--- Task to complete ---
Wherever the word "Definition" shows up in the data, report the line it sits in.

[Saved data entries]
(* ===== verification/PermitInvariant.v ===== *)
(** What every reachable state of the query budget keeps: calls, messages and
    waiters correspond, permits are accounted for, and nothing idles while a
    caller waits. *)
From S2P Require Import Prelude QueryPermits QueryPermitsSpec PermitRuns.

Open Scope Z_scope.

(** ** Sums over a map *)

Section msum.
Context {K : Type} `{Countable K} {A : Type}.
Implicit Types (f : K → A → Z) (m : gmap K A).

Definition msum f m : Z := map_fold (λ k x acc, f k x + acc) 0 m.

Lemma msum_empty f : msum f ∅ = 0.
Proof. apply map_fold_empty. Qed.

Lemma msum_insert f m k x : m !! k = None → msum f (<[k:=x]> m) = f k x + msum f m.
Proof. intros. unfold msum. rewrite map_fold_insert_L; [done| |done]. intros. lia. Qed.

Lemma msum_delete f m k x : m !! k = Some x → msum f m = f k x + msum f (delete k m).
Proof. intros Hk. rewrite <- (insert_delete_id m k x) at 1 by done. apply msum_insert. by rewrite lookup_delete_eq. Qed.

Lemma msum_update f m k x y : m !! k = Some x → msum f (<[k:=y]> m) = msum f m - f k x + f k y.
Proof. intros Hk. rewrite (msum_delete f m k x) by done. rewrite <- insert_delete_eq, msum_insert by (by rewrite lookup_delete_eq). lia. Qed.

Lemma msum_le f g m : (∀ k x, m !! k = Some x → f k x ≤ g k x) → msum f m ≤ msum g m.
Proof.
  induction m as [|k x m Hk IH] using map_ind; intros Hle; [by rewrite !msum_empty|]. rewrite !msum_insert by done.
  pose proof (Hle k x ltac:(by rewrite lookup_insert_eq)). assert (msum f m ≤ msum g m); [|lia]. apply IH. intros j y Hj. apply Hle.
  rewrite lookup_insert_ne; congruence.
Qed.

Lemma msum_nonneg f m : (∀ k x, m !! k = Some x → 0 ≤ f k x) → 0 ≤ msum f m.
Proof.
  intros Hf. replace 0 with (msum (λ _ _, 0) m); [by apply msum_le|].
  clear Hf. induction m as [|k x m Hfresh IH] using map_ind; [apply msum_empty|]. rewrite msum_insert by done. lia.
Qed.

Lemma msum_pos f m k x : (∀ k x, m !! k = Some x → 0 ≤ f k x) → m !! k = Some x → f k x ≤ msum f m.
Proof.
  intros Hf Hk. rewrite (msum_delete f m k x) by done. assert (0 ≤ msum f (delete k m)); [|lia]. apply msum_nonneg.
  intros j y [_ ?]%lookup_delete_Some. eauto.
Qed.

Lemma msum_zero f m : (∀ k x, m !! k = Some x → f k x = 0) → msum f m = 0.
Proof.
  intros Hf. apply Z.le_antisymm; [|apply msum_nonneg; intros; rewrite (Hf _ _ H0); lia].
  transitivity (msum (λ _ _, 0) m); [apply msum_le; intros; rewrite (Hf _ _ H0); lia|].
  clear Hf. induction m as [|k x m Hfresh IH] using map_ind; [by rewrite msum_empty|]. rewrite msum_insert by done. lia.
Qed.
End msum.

(** The number of keys. *)
Definition msize {K} `{Countable K} {A} (m : gmap K A) : Z := msum (λ _ _, 1) m.

(** A sum is at most one over more keys. *)
Lemma msum_dom {K} `{Countable K} {A B} (f : K → A → Z) (g : K → B → Z) (m : gmap K A) (m' : gmap K B) :
  (∀ k y, m' !! k = Some y → 0 ≤ g k y) → (∀ k x, m !! k = Some x → ∃ y, m' !! k = Some y ∧ f k x ≤ g k y) →
  msum f m ≤ msum g m'.
Proof.
  revert m'. induction m as [|k x m Hk IH] using map_ind; intros m' Hg Hf; [rewrite msum_empty; by apply msum_nonneg|].
  destruct (Hf k x) as (y & Hy & Hle); [by rewrite lookup_insert_eq|]. rewrite msum_insert, (msum_delete g m' k y) by done.
  assert (msum f m ≤ msum g (delete k m')); [|lia]. apply IH.
  - intros j z [_ Hj]%lookup_delete_Some. eauto.
  - intros j z Hj. assert (k ≠ j) by congruence. rewrite lookup_delete_ne by done. apply Hf. by rewrite lookup_insert_ne.
Qed.

(** One when a condition holds. *)
Definition one (P : Prop) `{Decision P} : Z := if decide P then 1 else 0.

Lemma one_nonneg P `{Decision P} : 0 ≤ one P.
Proof. unfold one. case_decide; lia. Qed.
#[export] Hint Resolve one_nonneg : go.

(** ** Waiters, calls and messages *)

Definition refs (c : FlightCoordinator) : list nat := wt_ref <$> normalWaiters c ++ recoveryWaiters c.

Lemma refs_waiters c r : r ∈ refs c ↔ ∃ recovery w, w ∈ waiters recovery c ∧ wt_ref w = r.
Proof.
  unfold refs. rewrite list_elem_of_fmap. split.
  - intros (w & -> & [?|?]%elem_of_app); [exists false|exists true]; eauto.
  - intros ([] & w & Hw & <-); exists w; rewrite elem_of_app; eauto.
Qed.

Lemma waiters_ref recovery w c : w ∈ waiters recovery c → wt_ref w ∈ refs c.
Proof. rewrite refs_waiters. eauto. Qed.
#[export] Hint Resolve waiters_ref : go.

(** A waiter in a queue belongs to a call that has not given up and was sent
    nothing; a call whose waiter left the queue has its message. *)
Record calls_ok (c : FlightCoordinator) (messages : gmap nat (option QueryPermit)) (pending : gmap nat Call) : Prop := {
  ok_nodup : NoDup (refs c);
  ok_waiter recovery w : w ∈ waiters recovery c →
    ∃ channel, pending !! wt_ref w = Some (mkCall w channel false) ∧ is_recovery (wt_operation w) = recovery;
  ok_call r call : pending !! r = Some call →
    wt_ref (cl_waiter call) = r ∧ (r ∈ refs c → messages !! r = None) ∧ (r ∉ refs c → is_Some (messages !! r));
  ok_message r m : messages !! r = Some m →
    ∃ call, pending !! r = Some call ∧ (∀ permit, m = Some permit → pm_operation permit = wt_operation (cl_waiter call));
}.

(** A waiter leaves the queue it is in. *)
Lemma refs_leave recovery l w r c c' :
  waiters recovery c = l ++ w :: r → (∀ b, waiters b c' = waiters b (set_waiters recovery (l ++ r) c)) → refs c ≡ₚ wt_ref w :: refs c'.
Proof.
  intros Hq Hc'. unfold refs. rewrite (Hc' true : recoveryWaiters c' = _), (Hc' false : normalWaiters c' = _).
  destruct recovery; simpl in *; rewrite Hq, !fmap_app, fmap_cons; solve_Permutation.
Qed.

Lemma waiters_leave recovery l w r c b v :
  waiters recovery c = l ++ w :: r → v ∈ waiters b (set_waiters recovery (l ++ r) c) → v ∈ waiters b c.
Proof. destruct recovery, b; simpl; intros Hq Hv; try done; rewrite Hq; set_solver. Qed.

(** Its call gets a message, and the rest stands. *)
Lemma calls_sent c c' messages pending recovery l w r m :
  calls_ok c messages pending → waiters recovery c = l ++ w :: r → (∀ b, waiters b c' = waiters b (set_waiters recovery (l ++ r) c)) →
  (∀ permit, m = Some permit → pm_operation permit = wt_operation w) →
  calls_ok c' (<[wt_ref w := m]> messages) pending.
Proof.
  intros [Hnd Hw Hc Hm] Hq Hc' Hop. pose proof (refs_leave _ _ _ _ _ _ Hq Hc') as Hrefs.
  assert (NoDup (wt_ref w :: refs c')) as [Hnin Hnd']%NoDup_cons by (by rewrite <- Hrefs).
  assert (w ∈ waiters recovery c) as Hin by (rewrite Hq; set_solver). destruct (Hw _ _ Hin) as (ch & Hcall & Hrec). split.
  - done.
  - intros b v. rewrite Hc'. intros Hv. apply Hw. by eapply waiters_leave.
  - intros j call Hj. destruct (Hc j call Hj) as (Hr & Hmiss & Hthere). rewrite Hrefs in Hmiss, Hthere.
    destruct (decide (j = wt_ref w)) as [->|]; [rewrite lookup_insert_eq; naive_solver|]. rewrite lookup_insert_ne by done. set_solver.
  - intros j n [[<- <-]|[? Hj]]%lookup_insert_Some; [eauto|]. by apply Hm.
Qed.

--- Response to the task ---
Definition msum f m : Z := map_fold (λ k x acc, f k x + acc) 0 m.
Definition msize {K} `{Countable K} {A} (m : gmap K A) : Z := msum (λ _ _, 1) m.
Definition one (P : Prop) `{Decision P} : Z := if decide P then 1 else 0.
Definition refs (c : FlightCoordinator) : list nat := wt_ref <$> normalWaiters c ++ recoveryWaiters c.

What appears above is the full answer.